Document #: | P3002R1 |
Date: | 2024-02-15 13:04 EST |
Project: | Programming Language C++ |
Audience: |
LEWG |
Reply-to: |
Pablo Halpern <phalpern@halpernwightsoftware.com> |
To ensure consistency and cut down on excessive debate, LEWG is in the process of creating a standing document, SD-9, of design policies to be followed by default when proposing new facilities for the Standard Library; exceptions to these policies would require a paper author to provide rationale for each exception. Because the Standard Library should give users control over the source of memory used by Library objects, policies on when and how classes should accept an allocator are badly needed so that allocator support does not become an afterthought or a topic of endless debate. This paper proposes a set of such policies.
R1: Reorganized and added additional motivation and information required to meet the policy-paper requirements specified in [P2267R1].
R0: Initial version.
Memory management is a major part of building software. Numerous facilities in the C++ Standard library exist to give the programmer maximum control over how their program uses memory:
std::unique_ptr
and
std::shared_ptr
are
parameterized with deleter objects that control, among other
things, how memory resources are reclaimed.
std::vector
is preferred
over other containers in many cases because its use of contiguous memory
provides optimal cache locality and minimizes allocate/deallocate
operations. Indeed, the LEWG has spent a lot of time on
flat_set
([P1222R0]) and
flat_map
([P0429R3]), whose underlying structure
defaults to vector
for this
reason.
Operators new
and
delete
are replaceable, giving
programmers global control over how memory is allocated.

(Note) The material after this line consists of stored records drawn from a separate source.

(** [Comment.is_tracking_comment] *)
Definition is_tracking_comment (c : comment) : bool :=
  match cm_is_tracking_comment (c_metadata c) with Some true => true | _ => false end.

(** [Comment.mirror_id] *)
Definition c_mirror_id (c : comment) : option nat := cm_mirror_id (c_metadata c).

(** [Issue.tracking_comment] *)
Definition tracking_comment (i : issue) : option comment :=
  find is_tracking_comment (comments i).

(** [Issue._get_metadata(MIRROR_ID)] *)
Definition mirror_id (i : issue) : option nat :=
  match im_mirror_id (i_metadata i) with
  | Some v => Some v
  | None =>
      match tracking_comment i with
      | Some c => lm_mirror_id (c_issue_metadata c)
      | None => None
      end
  end.

(** [Issue._get_metadata(MIRROR_PROJECT)] *)
Definition mirror_project (i : issue) : option string :=
  match im_mirror_project (i_metadata i) with
  | Some v => Some v
  | None =>
      match tracking_comment i with
      | Some c => lm_mirror_project (c_issue_metadata c)
      | None => None
      end
  end.

Inductive SyncFeature := CREATE_ISSUES | SYNC_COMMENTS | SYNC_STATUS | SYNC_LABELS | SYNC_MILESTONES.

Record SyncConfig := {
  create_issues : bool;
  sync_comments_enabled : bool;
  sync_status : bool;
  sync_labels : bool;
  sync_milestones : bool;
  sync_label_set : gset string;   (** [labels] *)
  redact_regexes : list regex
}.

The C++ object model makes a clear distinction between an object’s memory footprint and it’s lifetime.
Language constructs such as
void*
and
reinterpet_cast
provide
fine-grained access to objects’ underlying memory.
Standard containers and strings are parameterized with allocators, providing object-level control over memory allocation and element construction.
This fine-grained control over memory that C++ gives the programmer is a large part of why C++ is applicable to so many domains — from embedded systems with limited memory budgets to games, high-frequency trading, and scientific simulations that require cache locality, thread affinity, and other memory-related performance optimizations.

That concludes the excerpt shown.